Metro Boomin Tells Us About Headlining A Block Party For His Hometown’s New Team, St. Louis City SC

You might be forgiven for not knowing that hip-hop superproducer Metro Boomin claims St. Louis as his hometown. After all, thanks to his work with trap rap mainstays like 21 Savage, Future, Migos, and Young Thug, his looming, thunderous instrumentals have become the de facto sound of Atlanta. But although he’s made his mark in the Peach State, he still counts the Show Me State as home.

And now that St. Louis has added a sports team, the St. Louis City SC, he’s all-in on showing his support — even if he’s never been the biggest soccer fan. The club is kicking off its inaugural home game with the “CITY Block Party” at the CITYPARK stadium Friday, March 3 at 6 pm CST and Saturday, March 4, headlined by Metro Boomin with a special DJ set from Anderson .Paak as DJ Pee .Wee (they’ll be supported by local acts Mvstermind, Kennedy Holmes, and DJ Mahf).

Metro was kind enough to check in with Uproxx via Zoom to talk about the sound of St. Louis, his connection to his hometown, the cross-regional impact of his music, and of course, his burgeoning soccer fandom. We also fell down an anime rabbit hole and talked about ASAP Rocky’s upcoming album Don’t Be Dumb, which Metro contributed to so heavily that the Harlem rapper nicknamed the album Flacko Boomin.

For more details about the CITY Block Party, check out the St. Louis City SC website.

Metro Event
CITY Block Party

How’d you get involved with the City Block Party and what made you say yes to kicking off the St. Louis City SC season?

Because of St. Louis, more than anything, me being born and raised there and always looking for great opportunities and the right opportunities to bring awareness and shine more light on the city. Definitely excited to be a part of this. This is big. This is historic. St. Louis getting a soccer club, that’s major. I’m just grateful that they even reached out and I jumped at the opportunity.
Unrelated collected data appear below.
(** [DrummerAgent.execute_task]; the simulated synthesis is
    [await asyncio.sleep(1.5)]. *)
Definition DrummerAgent_execute_task (self_id : string) (task : AgentTask)
    : M Event AgentResponse :=
  try_catch
    (let rs := context_get task belter_responses [] in
     if decide (rs = []) then
       raise (Exception "No Belter responses provided for synthesis")
     else
       emit (Worked self_id);;
       let synthesis_content :=
         "Drummer synthesis of " +:+ str_of_Z (len rs) +:+ " Belter responses" in
       mret (_create_response self_id synthesis_content COMPLETED
               (unique_citations rs)
               (Some (<["belter_count" := MInt (len rs)]>
                        (<["synthesis_type" := MStr "drummer"]>
                           (<["tier" := MStr "drummer"]> ∅)))) None))
    (failed_response self_id).

(** [x or d] on an optional string. *)
Definition str_or (x : option string) (d : string) : string :=
  match x with
  | Some s => if decide (s = "") then d else s
  | None => d
  end.

(** [DrummerAgent.synthesize_belter_results], given the [execute_task]
    of the agent's class. *)
Definition synthesize_belter_results
    (execute_task : AgentTask → M Event AgentResponse)
    (responses : list AgentResponse) (query : option string)
    : M Event AgentResponse :=
  execute_task
    {| prompt := str_or query "Synthesize research findings";
       context := Some {| belter_responses := Some responses;
                          drummer_responses := None;
                          total_belter_count := None;
                          original_query := Some query;
                          task_type := Some "synthesis" |};
       timeout_seconds := 300 |}.

(** ** Tier 3 *)

(** [CaminaAgent.execute_task]; the simulated synthesis is
    [await asyncio.sleep(2)]. *)
Definition CaminaAgent_execute_task (self_id : string) (task : AgentTask)
    : M Event AgentResponse :=
  try_catch
    (let rs := context_get task drummer_responses [] in
     let belter_count := context_get task total_belter_count 0 in
     if decide (rs = []) then
       raise (Exception "No Drummer responses provided for final synthesis")
     else
       emit (Worked self_id);;
       let executive_content :=
         "Executive synthesis: " +:+ str_of_Z (len rs) +:+ " Drummer units, "
         +:+ str_of_Z belter_count +:+ " total Belters" in
       mret (_create_response self_id executive_content COMPLETED
               (unique_citations rs)
               (Some (<["drummer_count" := MInt (len rs)]>
                     (<["total_belter_count" := MInt belter_count]>
                     (<["synthesis_type" := MStr "camina_executive"]>
                     (<["tier" := MStr "camina"]> ∅))))) None))
    (failed_response self_id).

(** [CaminaAgent.final_synthesis] *)
Definition final_synthesis
    (execute_task : AgentTask → M Event AgentResponse)
    (belters drummers : list AgentResponse) (query : option string)
    : M Event AgentResponse :=
  execute_task
    {| prompt := str_or query "Create executive-level synthesis";
       context := Some {| belter_responses := None;
                          drummer_responses := Some drummers;
                          total_belter_count := Some (len belters);
                          original_query := Some query;
                          task_type := Some "executive_synthesis" |};
       timeout_seconds := 300 |}.

(** ** The orchestrator *)

(** An awaited call under [asyncio.wait_for]: it finishes in time, with a
    response or an exception, or it is still running at the deadline. *)
Inductive Timed (A : Type) : Type :=
| InTime (c : M Event A)
| Overrun.
Arguments InTime {A} c.
Arguments Overrun {A}.

(** Agents, each with the [execute_task] of its class. *)
Record Belter : Type := {
  b_id : string;
  b_specialization : string;
  b_execute_task : AgentTask → Timed AgentResponse
}.
Record Drummer : Type := {
  d_id : string;
  d_execute_task : AgentTask → M Event AgentResponse
}.
Record Camina : Type := {
  c_id : string;
  c_execute_task : AgentTask → M Event AgentResponse
}.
Yeah, yeah, I understand. Anything Compton-related, I’m on it. Were you a big fan of soccer growing up at all? And if so, who was your team?

Actually, no, I was a fan of soccer, but I just always been such a fan of St. Louis and I still am. But I actually started going to some soccer games a few years ago. It was just a new experience and I remember after the first one I just kept going because it was just a different kind of excitement — just the fact that you know how most games, there’s pauses in between play? It’s just nonstop. That was new for me and really just piqued my interest and opened my eye up to that world.

Now that St. Louis has its own team, are you going to get season tickets?

Man, hopefully. Hopefully, man, I don’t want it to be a one-and-done thing. I definitely plan on just getting as involved with the club as I can.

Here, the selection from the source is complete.